From a4c9338b83ba612b5f5aec645f375d048d9a7647 Mon Sep 17 00:00:00 2001
From: Aymeric Augustin <aymeric.augustin@fractalideas.com>
Date: Fri, 20 Dec 2019 20:56:59 +0100
Subject: [PATCH] Prevent parallel downloads of the same file with a lock.

Since the file is written to the filesystem, a filesystem lock is the
way to go here.

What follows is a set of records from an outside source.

(** [inputs = [("Data", Table, "set_data")] + OWProvidesLearner.inputs];
    the inherited list is declared by the mixin, outside this file. *)
Definition inputs (OWProvidesLearner_inputs : list InputPort) : list InputPort :=
  own_inputs ++ OWProvidesLearner_inputs.

(** [outputs = [("Learner", LEARNER), ("Predictor", MeanModel)]] *)
Definition outputs : list OutputPort :=
  [("Learner", LEARNER_class); ("Predictor", MeanModelT)].

(* ------------------------------------------------------------------ *)
(** * The modelling library, as an interface *)
(* ------------------------------------------------------------------ *)

(** A [MeanLearner] instance.  [lid] is the identity of the Python
    object: two learners built by two constructor calls are two objects
    even when all their attributes agree. *)
Record MeanLearner (Preprocess : Type) : Type := mkLearner {
  lid : nat;
  lpreprocessors : option (list Preprocess);
  lname : string
}.
Arguments mkLearner {Preprocess} _ _ _.
Arguments lid {Preprocess} _.
Arguments lpreprocessors {Preprocess} _.
Arguments lname {Preprocess} _.

(** A [MeanModel] instance: its [name] attribute and what was fitted. *)
Record MeanModel (Fit : Type) : Type := mkModel {
  mname : string;
  mfit : Fit
}.
Arguments mkModel {Fit} _ _.
Arguments mname {Fit} _.
Arguments mfit {Fit} _.

(** [learner.name = v] *)
Definition set_lname {P} (l : MeanLearner P) (v : string) : MeanLearner P :=
  mkLearner (lid l) (lpreprocessors l) v.

(** [predictor.name = v] *)
Definition set_mname {F} (m : MeanModel F) (v : string) : MeanModel F :=
  mkModel v (mfit m).

(** What the widget uses of [Orange.data] and [Orange.regression.mean].
    [learner_call] is [learner(data)]; it is taken to return a model. *)
Class Orange : Type := {
  Table : Type;
  Domain : Type;
  Preprocess : Type;
  Fit : Type;
  domain : Table → Domain;
  default_learner_name : string;
  check_learner_adequacy : MeanLearner Preprocess → Domain → bool;
  learner_adequacy_err_msg : MeanLearner Preprocess → string;
  learner_call : MeanLearner Preprocess → Table → MeanModel Fit
}.

(* ------------------------------------------------------------------ *)
(** * The widget *)
(* ------------------------------------------------------------------ *)

Abbreviation Learner := (MeanLearner Preprocess).
Abbreviation Model := (MeanModel Fit).

Section Widget.
Context `{O : Orange}.

(** A Python value passed to [self.send]. *)
Inductive value : Type :=
  | VNone
  | VLearner (l : Learner)
  | VModel (m : Model).

(** The widget object.  [data], [preprocessors] and [learner_name] are
    the attributes of the source.  [widget_errors] is the panel's error
    annotations by id, [sent] the messages passed to [self.send], oldest
    first, and [next_id] the identity the next constructed learner
    gets. *)
Record OWMean : Type := mkOWMean {
  data : option Table;
  preprocessors : option (list Preprocess);
  learner_name : string;
  widget_errors : gmap Z string;
  sent : list (string * value);
  next_id : nat
}.

(** ** A state monad over the widget object *)

Definition M (A : Type) : Type := OWMean → A * OWMean.

#[local] Instance M_ret : MRet M := λ A (a : A) self, (a, self).
#[local] Instance M_bind : MBind M :=
  λ A B (f : A → M B) (m : M A) self, let '(a, self') := m self in f a self'.

Definition get_self : M OWMean := λ self, (self, self).

(** The state a method call leaves the widget in. *)
Definition exec {A} (m : M A) (self : OWMean) : OWMean := (m self).2.

(** ** The framework calls *)

(** Modelled from the spec: [OWWidget.error] belongs to the framework,
    outside this file ("an error annotation is raised on the panel").
    [self.error(id)] removes the annotation [id]; [self.error(id, text)]
    sets it. *)
Definition error (id : Z) (text : option string) : M unit := λ self,
  let errs := match text with
              | None => delete id (widget_errors self)
              | Some t => <[id := t]> (widget_errors self)
              end in
  (tt, mkOWMean (data self) (preprocessors self) (learner_name self)
                errs (sent self) (next_id self)).

(** Modelled from the spec: [OWWidget.send] belongs to the framework
    (the outputs "publish" objects).  [self.send(channel, v)] passes [v]
    on [channel]; the log keeps every message in order. *)
Definition send (channel : string) (v : value) : M unit := λ self,
  (tt, mkOWMean (data self) (preprocessors self) (learner_name self)
                (widget_errors self) (sent self ++ [(channel, v)]) (next_id self)).

(** [self.LEARNER(preprocessors=p)]: a new object. *)
Definition LEARNER (p : option (list Preprocess)) : M Learner := λ self,
  (mkLearner (next_id self) p default_learner_name,
   mkOWMean (data self) (preprocessors self) (learner_name self)
            (widget_errors self) (sent self) (S (next_id self))).

(** ** Methods *)

(** [self.data = d] *)
Definition assign_data (d : option Table) : M unit := λ self,
  (tt, mkOWMean d (preprocessors self) (learner_name self)
                (widget_errors self) (sent self) (next_id self)).

Definition apply : M unit :=
  self ← get_self;
  learner ← LEARNER (preprocessors self);
  let learner := set_lname learner (learner_name self) in
  predictor ←
    match data self with
    | Some d =>
        error 0 None;;
        if negb (check_learner_adequacy learner (domain d)) then
          error 0 (Some (learner_adequacy_err_msg learner));;
          mret VNone
        else
          let predictor := learner_call learner d in
          let predictor := set_mname predictor (lname learner) in
          mret (VModel predictor)
    | None => mret VNone
    end;
  send "Learner" (VLearner learner);;
  send "Predictor" predictor.

Definition set_data (d : option Table) : M unit :=
  assign_data d;;
  match d with
  | Some _ => apply
  | None => mret tt
  end.

(** Modelled from the spec: [settings.Setting] belongs to the framework
    ("a settings-backed name field").
    [learner_name = settings.Setting("Mean Learner")] is the value saved
    with the workflow when there is one, otherwise the declared default. *)
Definition Setting (default : string) (stored : option string) : string :=
  match stored with
  | Some v => v
  | None => default
  end.

(** The object as [__init__] has it just before its last statement:
    [self.data = None], [self.preprocessors = None], nothing annotated,
    nothing sent.  Identities count the learners this widget builds. *)
Definition blank (stored : option string) : OWMean :=
  mkOWMean None None (Setting "Mean Learner" stored) ∅ [] 0.

(** [__init__], which ends with [self.apply()]. *)
Definition OWMean_init (stored : option string) : OWMean :=
  exec apply (blank stored).

(** [send_report]: the items passed to [self.report_items]. *)
Definition send_report (self : OWMean) : list (string * string) :=
  [("Name", learner_name self)].

(** ** Observations *)

(** The learner that [apply] builds when called on [self]: the result
    of its first two statements. *)
Definition built_learner (self : OWMean) : Learner :=
  set_lname (LEARNER (preprocessors self) self).1 (learner_name self).

(** [predictor = learner(self.data)] followed by
    [predictor.name = learner.name]: the model of an adequate table. *)
Definition fitted (l : Learner) (d : Table) : Model :=
  set_mname (learner_call l d) (lname l).

(** The value of the local [predictor] when [apply] reaches its two
    [send] statements. *)
Definition applied_predictor (self : OWMean) : value :=
  match data self with
  | None => VNone
  | Some d =>
      if check_learner_adequacy (built_learner self) (domain d)
      then VModel (fitted (built_learner self) d)
      else VNone
  end.

(** The value last sent on [channel], if any was. *)
Fixpoint last_sent (channel : string) (log : list (string * value)) : option value :=
  match log with
  | [] => None
  | (c, v) :: rest =>
      match last_sent channel rest with
      | Some w => Some w
      | None => if decide (c = channel) then Some v else None
      end
  end.

(** The identities of the learners in a log of messages. *)
Fixpoint learner_ids (log : list (string * value)) : list nat :=
  match log with
  | [] => []
  | (_, VLearner l) :: rest => lid l :: learner_ids rest
  | _ :: rest => learner_ids rest
  end.

(** The messages a call sends: what it appends to the log. *)
Definition emitted {A} (m : M A) (self : OWMean) : list (string * value) :=
  drop (length (sent self)) (sent (exec m self)).

(** Every learner this widget has sent was built before now. *)
Definition ids_fresh (self : OWMean) : bool :=
  forallb (λ i, bool_decide (i < next_id self)) (learner_ids (sent self)).

(** A published predictor that is not [None] was fitted by the learner
    published with it, on a table that learner accepts, and the widget
    still holds that table or holds none. *)
Definition predictor_justified (self : OWMean) : Prop :=
  ∀ m, last_sent "Predictor" (sent self) = Some (VModel m) →
    ∃ l d, last_sent "Learner" (sent self) = Some (VLearner l) ∧
           check_learner_adequacy l (domain d) = true ∧
           m = fitted l d ∧
           (data self = Some d ∨ data self = None).

(** ** Histories *)

(** What can happen to a constructed widget: the "Data" signal arrives
    ([set_data]), "Apply" is pressed ([apply]), or the user edits the
    line edit bound to [learner_name]. *)
Inductive event : Type :=
  | SetData (d : option Table)
  | Apply
  | EditName (v : string).

Definition edit_name (v : string) : M unit := λ self,
  (tt, mkOWMean (data self) (preprocessors self) v
                (widget_errors self) (sent self) (next_id self)).

Definition handle (e : event) : M unit :=
  match e with
  | SetData d => set_data d
  | Apply => apply
  | EditName v => edit_name v
  end.

Fixpoint run (es : list event) (self : OWMean) : OWMean :=
  match es with
  | [] => self
  | e :: es' => run es' (exec (handle e) self)
  end.

(** No line-edit event: a sequence of [set_data] and [apply] calls. *)
Definition calls_only (es : list event) : bool :=
  forallb (λ e, match e with EditName _ => false | _ => true end) es.

Definition reachable (self : OWMean) : Prop :=
  ∃ stored es, self = run es (OWMean_init stored).

(** The script under [if __name__ == "__main__"], up to the point where
    the window is shown: [ow = OWMean()], [d = Table('housing')],
    [ow.set_data(d)]. *)
Definition main_script (stored : option string) (housing : Table) : OWMean :=
  exec (set_data (Some housing)) (OWMean_init stored).

(** ** Further observations *)

(** Whether a sent value is an instance of a port's class; [None] may
    be sent on any port. *)
Definition conforms (v : value) (ty : SignalType) : bool :=
  match v, ty with
  | VNone, _ => true
  | VLearner _, MeanLearnerT => true
  | VModel _, MeanModelT => true
  | _, _ => false
  end.

(** While the widget holds a table, what it last published is what the
    last published learner makes of that table, and error 0 says so. *)
Definition outputs_in_sync (self : OWMean) : Prop :=
  ∀ d, data self = Some d →
    ∃ l, last_sent "Learner" (sent self) = Some (VLearner l) ∧
         last_sent "Predictor" (sent self) =
           Some (if check_learner_adequacy l (domain d)
                 then VModel (fitted l d) else VNone) ∧
         widget_errors self !! 0%Z =
           (if check_learner_adequacy l (domain d)
            then None else Some (learner_adequacy_err_msg l)).

(** The library does not look at the identity of a learner object:
    two learners with the same attributes check, complain and fit
    alike. *)
Definition identity_blind : Prop :=
  ∀ l l' : Learner,
    lpreprocessors l = lpreprocessors l' → lname l = lname l' →
    (∀ dom, check_learner_adequacy l dom = check_learner_adequacy l' dom) ∧
    learner_adequacy_err_msg l = learner_adequacy_err_msg l' ∧
    (∀ d, learner_call l d = learner_call l' d).

End Widget.

(* ------------------------------------------------------------------ *)
(** * A small instance of the library *)
(* ------------------------------------------------------------------ *)

Module Housing.

(** Modelled from the spec: [Orange.data] and [Orange.regression.mean]
    are not part of the widget's file.  A table is its domain (whether
    the class variable is continuous) and its class column; a learner is
    adequate for a domain with a continuous class; the fitted model
    keeps the class column it averages. *)
Record table : Type := mkTable {
  has_continuous_class : bool;
  class_column : list Z
}.

#[export] Instance orange : Orange := {|
  Table := table;
  Domain := bool;
  Preprocess := unit;
  Fit := list Z;
  domain := has_continuous_class;
  default_learner_name := "mean";
  check_learner_adequacy := λ _ dom, dom;
  learner_adequacy_err_msg := λ _, "continuous class variable expected";
  learner_call := λ l d, mkModel "mean" (class_column d)
|}.

Definition housing : Table := mkTable true [24; 21; 34]%Z.
Definition iris : Table := mkTable false [0; 1; 2]%Z.

End Housing.

(* ------------------------------------------------------------------ *)
(** * What one call does *)
(* ------------------------------------------------------------------ *)

Section Calls.
Context `{O : Orange}.
Implicit Types (self : OWMean) (d : Table) (l : Learner) (m : Model).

Add a dependency on the third-party filelock library to
get cross-platform functionality.
---
 setup.py                   |  1 +
 transformers/file_utils.py | 89 +++++++++++++++++++++-----------------
 2 files changed, 50 insertions(+), 40 deletions(-)

diff --git a/setup.py b/setup.py
index cd64a6ce90..fe2e1526bf 100644
--- a/setup.py
+++ b/setup.py
@@ -59,6 +59,7 @@ setup(
                                     "tests.*", "tests"]),
     install_requires=['numpy',
                       'boto3',
+                      'filelock',
                       'requests',
                       'tqdm',
                       'regex != 2019.12.17',
diff --git a/transformers/file_utils.py b/transformers/file_utils.py
index 61ff1d00bc..ec925c6160 100644
--- a/transformers/file_utils.py
+++ b/transformers/file_utils.py
@@ -24,6 +24,8 @@ from tqdm.auto import tqdm
 from contextlib import contextmanager
 from . import __version__
 
+from filelock import FileLock
+
 logger = logging.getLogger(__name__)  # pylint: disable=invalid-name
 
 try:
@@ -333,53 +335,60 @@ def get_from_cache(url, cache_dir=None, force_download=False, proxies=None, etag
     # If we don't have a connection (etag is None) and can't identify the file
     # try to get the last downloaded one
     if not os.path.exists(cache_path) and etag is None:
-        matching_files = fnmatch.filter(os.listdir(cache_dir), filename + '.*')
-        matching_files = list(filter(lambda s: not s.endswith('.json'), matching_files))
+        matching_files = [
+            file
+            for file in fnmatch.filter(os.listdir(cache_dir), filename + '.*')
+            if not file.endswith('.json') and not file.endswith('.lock')
+        ]
         if matching_files:
             cache_path = os.path.join(cache_dir, matching_files[-1])
 
-    if resume_download:
-        incomplete_path = cache_path + '.incomplete'
-        @contextmanager
-        def _resumable_file_manager():
-            with open(incomplete_path,'a+b') as f:
-                yield f
-        temp_file_manager = _resumable_file_manager
-        if os.path.exists(incomplete_path):
-            resume_size = os.stat(incomplete_path).st_size
-        else:
-            resume_size = 0
-    else:
-        temp_file_manager = partial(tempfile.NamedTemporaryFile, dir=cache_dir, delete=False)
-        resume_size = 0
+    # Prevent parallel downloads of the same file with a lock.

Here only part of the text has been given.